_EXERCISE PROMPT:_ Go through the data and copy each line that holds "None".
++++ DATA SECTION
(** [getpid()], from the trap to the return. *)
Lemma trap_getpid : tf_trapno tf = T_SYSCALL -> p_killed p = 0 -> tf_eax tf = 11 -> length (p_syscounts p) = 23%nat ->
  exists s', trap tf s = Ret tt s' /\
    only_proc s ip (set_p_tf (set_tf_eax (u32 (p_pid p)) tf)
      (set_p_syscounts (<[11%nat := s32 (nth 11 (p_syscounts p) 0 + 1)]> (p_syscounts p)) q)) s'.
Proof.
  intros E Hkd Hax Hsl. destruct (trap_syscall E Hkd) as (s1 & H1 & O1 & ->). set (r := set_p_tf tf q) in *.
  destruct (curproc_run s1 i n ip r H1) as (s2 & R2 & H2 & P2).
  set (r1 := set_p_syscounts (incr 11 (p_syscounts r)) r).
  destruct (only_proc_upd s1 i n ip r r1 s2 H1 P2 H2) as [H3 O3]. set (s3 := set_k_procs (<[ip:=r1]> (k_procs s2)) s2) in *.
  destruct (curproc_run s3 i n ip r1 H3) as (s4 & R4 & H4 & P4).
  set (r2 := set_eax (p_pid r1) r1). destruct (only_proc_upd s3 i n ip r1 r2 s4 H3 P4 H4) as [H5 O5].
  set (s5 := set_k_procs (<[ip:=r2]> (k_procs s4)) s4) in *.
  destruct (mykilled_printer s5 i n ip r2 H5) as (s6 & R6 & H6 & P6).
  assert (syscall s1 = Ret tt s5) as Hs.
  { unfold syscall. run R2. run (get_proc_ok s2 ip r (pn_proc _ _ _ _ _ H2)). cbv zeta. change (tf_eax (p_tf r)) with (tf_eax tf).
    rewrite Hax. change (syscall_entry (s32 11)) with (Some (sys_getpid)). change (s32 11) with 11. cbv iota.
    run (upd_proc_ok s2 ip r (fun p => set_p_syscounts (incr 11 (p_syscounts p)) p) (pn_proc _ _ _ _ _ H2)). fold r1. fold s3.
    erewrite (bind_Ret _ _ _ (p_pid r1) s4); [exact (upd_proc_ok s4 ip r1 _ (pn_proc _ _ _ _ _ H4))|].
    unfold sys_getpid. run R4. run (get_proc_ok s4 ip r1 (pn_proc _ _ _ _ _ H4)). done. }
  exists s6. split.
  - run Hs. run R6. change (p_killed r2) with (p_killed p). by rewrite Hkd.
  - assert (incr 11 (p_syscounts p) = <[11%nat:=s32 (nth 11 (p_syscounts p) 0 + 1)]> (p_syscounts p)) as <-
      by (apply (incr_nth 11); rewrite Hsl; lia).
    apply (only_proc_look s i n ip r2 s5); [|exact H5|done].
    eapply only_proc_trans; [exact O1|]. eapply only_proc_trans; [exact O3|]. exact O5.
Qed.

(** The second disk channel's interrupt is ignored. *)
Lemma trap_ignored : tf_trapno tf = T_IRQ0 + IRQ_IDE + 1 -> p_killed p = 0 -> exists s', trap tf s = Ret tt s' /\ only_proc s ip q s'.
Proof.
  intros E Hkd. destruct trap_counted as (s1 & H1 & O1 & ->). rewrite E.
  assert (forall t, printer t i n ip q -> exists t', exit_if_killed tf t = Ret tt t' /\ printer t' i n ip q /\ printed t t' []) as Hex.
  { intros t H. destruct (myproc_printer t i n ip q H) as (t1 & R1 & HT1 & P1). destruct (mykilled_printer t1 i n ip q HT1) as (t2 & R2 & HT2 & P2).
    exists t2. unfold exit_if_killed. run R1. run R2. simpl (p_killed _). rewrite Hkd. split; [done|]. split; [done|].
    exact (printed_trans _ _ _ _ _ P1 P2). }
  destruct (Hex s1 H1) as (s2 & R2 & H2 & P2). destruct (myproc_printer s2 i n ip q H2) as (s3 & R3 & H3 & P3).
  destruct (Hex s3 H3) as (s4 & R4 & H4 & P4). exists s4. split.
  - change (T_IRQ0 + IRQ_IDE + 1 =? T_SYSCALL) with false. cbv iota.
    assert (trap_dispatch tf s1 = Ret tt s1) as Hd by (unfold trap_dispatch; rewrite E; reflexivity). run Hd.
    unfold trap_return. run R2. run R3. erewrite (bind_Ret _ _ _ tt s3); [exact R4|].
    run (get_proc_ok s3 ip q (pn_proc _ _ _ _ _ H3)). rewrite E, andb_false_r. done.
  - apply (only_proc_look s i n ip _ s1); [exact O1|exact H1|].
    exact (printed_trans _ _ _ _ _ P2 (printed_trans _ _ _ _ _ P3 P4)).
Qed.
End Traps.

(** C38: [trap] counts every trap of a running process once, in the counter of its
    kind (20 exceptions, interrupts, system calls, all others), before it acts on
    it, and changes no other counter and nothing else: an interrupt or exception is
    then dispatched, and a system call made, in a state that differs from the first
    only in that counter (and in the saved trap frame).  Run to the end, an ignored
    interrupt leaves just the count; [getpid()] also adds one to its system-call
    counter and returns the pid.  With no process running nothing is counted. *)
Theorem trap_counts {D : DiskDriver} s i n op tf k :
  console_free s i n op -> 0 <= tf_trapno tf < 2 ^ 32 -> counted_as (tf_trapno tf) k ->
  match op with
  | None => tf_trapno tf <> T_SYSCALL ->
      exists s1, printed s s1 [] /\ trap tf s = (trap_dispatch tf ;; trap_return tf) s1
  | Some ip => forall p, k_procs s !! ip = Some p -> length (p_trapcounts p) = 23%nat -> length (p_syscounts p) = 23%nat ->
      let q := counted_once k p in
      (tf_trapno tf <> T_SYSCALL -> exists s1, only_proc s ip q s1 /\ trap tf s = (trap_dispatch tf ;; trap_return tf) s1) /\
      (p_killed p = 0 -> tf_trapno tf = T_SYSCALL ->
         exists s1, only_proc s ip (set_p_tf tf q) s1 /\ trap tf s = (syscall ;; kd <- mykilled ;; when kd exit) s1) /\
      (p_killed p = 0 -> tf_trapno tf = T_IRQ0 + IRQ_IDE + 1 -> exists s', trap tf s = Ret tt s' /\ only_proc s ip q s') /\
      (p_killed p = 0 -> tf_trapno tf = T_SYSCALL -> tf_eax tf = 11 ->
         exists s', trap tf s = Ret tt s' /\
           only_proc s ip (set_p_tf (set_tf_eax (u32 (p_pid p)) tf)
             (set_p_syscounts (<[11%nat := s32 (nth 11 (p_syscounts p) 0 + 1)]> (p_syscounts p)) q)) s')
  end.
Proof.
  intros Hc Hno Hk. destruct op as [ip|].
  - intros p Hp Hl Hsl q. assert (printer s i n ip p) as HP by (by split).
    split; [|split; [|split]]; intros.
    + destruct (trap_counted s i n ip p tf k HP Hl Hno Hk) as (s1 & _ & H2 & H3). exists s1. split; [done|].
      rewrite H3. by destruct (Z.eqb_spec (tf_trapno tf) T_SYSCALL).
    + destruct (trap_syscall s i n ip p tf k HP Hl Hno Hk) as (s1 & _ & H2 & H3); [done|done|]. by exists s1.
    + by apply (trap_ignored s i n ip p tf k HP Hl Hno Hk).
    + by apply (trap_getpid s i n ip p tf k HP Hl Hno Hk).
  - intros Hne. destruct (myproc_cpu s i n None (cf_cpu _ _ _ _ Hc)) as (s1 & Hm & _ & Hl & Hd & _). exists s1. split.
    + split; [rewrite (Hd _ k_out) by lock_free_tac; by rewrite app_nil_r|intros lk _; by rewrite Hl|].
      intros B f Hf. apply Hd. by apply io_lock_free.
    + unfold trap. run Hm. rstep. by destruct (Z.eqb_spec (tf_trapno tf) T_SYSCALL).
Qed.

(** Process 0 of [counted] calls [getpid()]. *)
Lemma trap_counts_witness :
  let tf := mk_trapframe 0 0 0 0 0 0 0 11 0 0 0 0 T_SYSCALL 0 0 0 0 0 0 in
  exists s', trap (D := mem_driver) tf (running counted) = Ret tt s' /\
    only_proc (running counted) 0 (set_p_tf (set_tf_eax 1 tf)
      (set_p_syscounts (<[11%nat := 1]> (p_syscounts counted)) (set_p_trapcounts (<[21%nat := 1]> (p_trapcounts counted)) counted))) s'.
Proof.
  intros tf. pose proof (trap_counts (D := mem_driver) (running counted) 0 0 (Some 0%nat) tf 21
    (pn_console _ _ _ _ _ (running_printer counted)) ltac:(done) as_syscall) as H.
  destruct (H counted eq_refl eq_refl eq_refl) as (_ & _ & _ & H4). exact (H4 eq_refl eq_refl eq_refl).
Defined.

(** a system call with a number outside the table (zero, negative or too
    large) prints one line, returns -1 to the process and counts nothing. *)
Theorem syscall_unknown {D : DiskDriver} s i n ip p :
  printer s i n ip p -> (let num := s32 (tf_eax (p_tf p)) in num <= 0 \/ 23 <= num) ->
  exists s', syscall s = Ret tt s' /\ k_procs s' = <[ip := set_eax (-1) p]> (k_procs s) /\
    k_out s' = k_out s ++ flat_map (sent s) (dec (p_pid p) ++ [32] ++ cstr (p_name p) ++ bytes ": unknown sys call " ++
      dec (s32 (tf_eax (p_tf p))) ++ [NL]).
Proof.
  intros H Hn. cbv zeta in Hn. set (num := s32 (tf_eax (p_tf p))) in *.
  destruct (curproc_run s i n ip p H) as (s1 & R1 & H1 & P1).
  destruct (say s1 i n ip p (bytes "%d %s: unknown sys call %d" ++ [NL]) [PInt (p_pid p); PStr (Some (cstr (p_name p))); PInt num] _ H1 eq_refl)
    as (s2 & R2 & H2 & P2).
  assert (syscall_entry num = None) as En.
  { unfold syscall_entry. destruct (Z.ltb_spec 0 num), (Z.ltb_spec num 23); try done; lia. }
  eexists. split; [|split].
  - unfold syscall. run R1. run (get_proc_ok s1 ip p (pn_proc _ _ _ _ _ H1)). cbv zeta. fold num. rewrite En. run R2.
    rewrite (upd_proc_ok s2 ip p _ (pn_proc _ _ _ _ _ H2)). reflexivity.
  - simpl. rewrite (pr_rest _ _ _ P2 _ k_procs), (pr_rest _ _ _ P1 _ k_procs) by eauto with frame. done.
  - pose proof (pr_out _ _ _ (printed_trans _ _ _ _ _ P1 P2)) as Ho. exact Ho.
Qed.
Lemma syscall_unknown_witness :
  exists s', syscall (D := mem_driver) (running (set_eax 99 counted)) = Ret tt s' /\
    k_procs s' = <[0%nat := set_eax (-1) (set_eax 99 counted)]> (k_procs (running (set_eax 99 counted))).
Proof.
  destruct (syscall_unknown (D := mem_driver) (running (set_eax 99 counted)) 0 0 0 (set_eax 99 counted)) as (s' & H1 & H2 & _).
  - apply running_printer.
  - right. by vm_compute.
  - exists s'. exact (conj H1 H2).
Defined.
++++++++
_EXERCISE SOLUTION:_
  | None => tf_trapno tf <> T_SYSCALL ->
  - intros Hne. destruct (myproc_cpu s i n None (cf_cpu _ _ _ _ Hc)) as (s1 & Hm & _ & Hl & Hd & _). exists s1. split.
  assert (syscall_entry num = None) as En.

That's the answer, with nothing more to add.